Here are some other examples:

  • -XPartialTypeSignatures or bindings without type signatures
  • One-letter variables (at least in Haskell)
  • Shadowing common names (e.g. local variable with name head or id)

Ah, by “locally in an algorithm” did you mean “in a local let-binding”? I assumed you meant at module level (where you wouldn’t tend to see partial type signatures, one-letter variable names, or shadowing common names even for things that are not exported). And if so, are you saying that implicit parameters are not great in top-level functions, even if those functions are not exported?

No, I mean module level for implicit params, my other examples are just more local.

P.S. I will definitely accept partial type signatures for module level private functions, if that’s acceptable by the project’s code style.

OK, so to be clear, I’m specifically interested in examples of things you would use at the same level as you’re suggesting to use implicit params. So, so far we have

  • primitives: they exist at module top level but we don’t normally expose them in APIs
  • partial type signatures

Do any other examples come to mind?

I think there’s a lot of potential in implicit Proxys to guide inference and otherwise do cool things in eDSLs GitHub - ramirez7/icfp-2023-inference-tricks

Nice trick! I’ve been experimenting with something similar recently. But that’s not how the ImplicitParams extension is meant to be used. The GHC manual doesn’t talk about this nor I’ve seen it suggested anywhere.
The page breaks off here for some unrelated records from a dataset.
(** A lower-case hexadecimal identifier of 16 bytes. *)
Definition wire_id (value : bytes) : option bytes :=
  match Hex.DecodeString value with
  | Some id =>
      if negb (len id =? 16) || negb (bool_decide (value = Ascii.ToLower unicode_lower value))
      then None else Some id
  | None => None
  end.

Definition accountFromWire (wire : accountWire) : result AccountCredentials :=
  match wire_id (w_account_id wire) with
  | None => fail "sync relay returned invalid account ID"
  | Some accountID =>
      match wire_id (w_device_id wire) with
      | None => fail "sync relay returned invalid device credentials"
      | Some deviceID =>
          if bool_decide (w_device_token wire = []) then fail "sync relay returned invalid device credentials"
          else Ok (mkAccountCredentials accountID deviceID (w_device_token wire))
      end
  end.

(** The rest of a call, after its response. *)
Definition answered {A B} (call : result A * R) (k : A -> result B) : result B * R :=
  let '(response, remote) := call in (let! value := response in k value, remote).

Definition CreateAccount (client : Client) (registration : AccountRegistration) (remote : R)
    : result AccountCredentials * R :=
  match registrationToWire registration with
  | Err e => (Err e, remote)
  | Ok wire =>
      answered (doJSON client POST (str "/v1/accounts") [] (Some (encode_registration wire))
                  decode_account 201 remote) accountFromWire
  end.

Definition RecoverAccount (client : Client) (accountID : bytes) (registration : AccountRegistration)
    (remote : R) : result AccountCredentials * R :=
  if negb (len accountID =? 16) then (fail "account ID must be 16 bytes", remote)
  else match registrationToWire registration with
  | Err e => (Err e, remote)
  | Ok wire =>
      let path := str "/v1/accounts/" ++ Hex.EncodeToString accountID ++ str "/recover" in
      answered (doJSON client POST path [] (Some (encode_registration wire)) decode_account 201 remote)
        accountFromWire
  end.

Definition PutKeyring (client : Client) (token : bytes) (epoch : Z) (box : SealedBox) (remote : R)
    : result unit * R :=
  if bool_decide (token = []) || (epoch <? 1) || (epoch >? MaxInt64) then
    (fail "invalid keyring request", remote)
  else match EncodeSealedBox box with
  | Err e => (Err e, remote)
  | Ok encoded =>
      answered (doJSON client PUT (str "/v1/keyring") token (Some (encode_keyring epoch encoded))
                  decode_epoch 200 remote)
        (fun answer => reject_if (negb (answer =? epoch)) "sync relay returned the wrong keyring epoch")
  end.

(** The loop over the keyrings of a response. *)
Fixpoint keyrings_from_wire (previous : Z) (l : list keyringWire) : result (list Keyring) :=
  match l with
  | [] => Ok []
  | wire :: rest =>
      match w_created_at wire with
      | None => fail "sync relay returned invalid keyring metadata"
      | Some createdAt =>
          if (w_epoch wire <? 1) || (w_epoch wire >? MaxInt64) || (w_epoch wire <=? previous) then
            fail "sync relay returned invalid keyring metadata"
          else match wire_id (w_writer_device_id wire) with
          | None => fail "sync relay returned invalid keyring writer"
          | Some _ =>
              match DecodeSealedBox (w_ciphertext wire) with
              | Err _ => fail "sync relay returned invalid keyring ciphertext"
              | Ok box =>
                  let! keyrings := keyrings_from_wire (w_epoch wire) rest in
                  Ok (mkKeyringEntry (w_epoch wire) box (w_writer_device_id wire) createdAt :: keyrings)
              end
          end
      end
  end.

Definition GetKeyrings (client : Client) (token : bytes) (remote : R) : result (list Keyring) * R :=
  if bool_decide (token = []) then (fail "device token is required", remote)
  else answered (doJSON client GET (str "/v1/keyring") token None decode_keyrings 200 remote)
         (keyrings_from_wire 0).

Definition Sync (client : Client) (token : bytes) (request : SyncRequest) (remote : R)
    : result SyncResponse * R :=
  if bool_decide (token = []) || (QCursor request <? 0) || (QAckCursor request <? 0)
     || (QAckCursor request >? QCursor request) || (QLimit request <? 0) || (QLimit request >? 256)
     || (len (QEnvelopes request) >? 256) then
    (fail "invalid sync request", remote)
  else
    answered (doJSON client POST (str "/v1/sync") token (Some (encode_sync request)) decode_sync 200 remote)
      (fun response =>
         if (NextCursor response <? QCursor request) || (len (SEnvelopes response) >? 256) then
           fail "sync relay returned an invalid cursor or page"
         else Ok response).

End client.

(** ** Sessions *)

Record Session := mkSession {
  SAccountID : bytes;
  SessionDeviceID : bytes;
  SDeviceToken : bytes;
  SKeyEpoch : Z;
  SEpochKeys : gmap Z bytes;
  SSigningPrivate : bytes;
  SVerificationKeys : gmap bytes bytes
}.

(** A key of a Go map of slices: [nil] when it is absent. *)
Definition epoch_key (session : Session) (epoch : Z) : bytes := default [] (SEpochKeys session !! epoch).
Definition verification_key (session : Session) (device : bytes) : bytes :=
  default [] (SVerificationKeys session !! device).

Definition trusted_entry (entry : bytes * bytes) : bool :=
  match Hex.DecodeString entry.1 with
  | None => false
  | Some decoded => (len decoded =? 16) && bool_decide (entry.1 = Hex.EncodeToString decoded)
                    && (len entry.2 =? PublicKeySize)
  end.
In fact until yesterday I thought I was the only one who used this technique.

I think I was misunderstood here. I’m not saying that local constraints are not possible in GHC. I’m saying that type classes have been originally designed with global resolution in mind.

Implicit parameters and WithDict introduce different mechanisms but they still look like afterthoughts to me. The implementation of IP relies on ad-hoc checks (see isIPLikePred), the semantics of WithDict are unclear and undocumented.

ghci> class GivenInt where giveInt :: Int
ghci> instance GivenInt where giveInt = 42

ghci> withDict @GivenInt 1 giveInt 
1

ghci> withDict @GivenInt 1 $ withDict @GivenInt 2 giveInt
1

ghci> withDict @(IP "int" Int) 1 $ ip @"int"
1

ghci> withDict @(IP "int" Int) 1 $ withDict @(IP "int" Int) 2 $ ip @"int"
2

In these examples withDict overrides the global GivenInt instance, but the nested withDict call doesn’t override the outer one.
However when applying withDict to IP the innermost instance wins.

This can only be discovered by trial and error. It isn’t documented anywhere, not even in the GHC code base as far as I know (correct me if I’m wrong).

Ideally I would like to see:

  • Well-defined and documented semantics.
  • A clear difference between global constraints, local constraints (meant to be set with WithDict) and implicit parameters. I don’t know, maybe a kind-level distinction à la TYPE :: RuntimeRep -> Type.

Until then, I agree with you that implicit parameters are not a good idea in a user-facing API. They should only be use internally and only if you know their limitations and quirks.

Edit:
Upon reflection, WithDict's behavior in my example is a bug. The fact that it’s allowed to override a statically-defined instance breaks global coherence. I’ll open a ticket on the GHC bug tracker.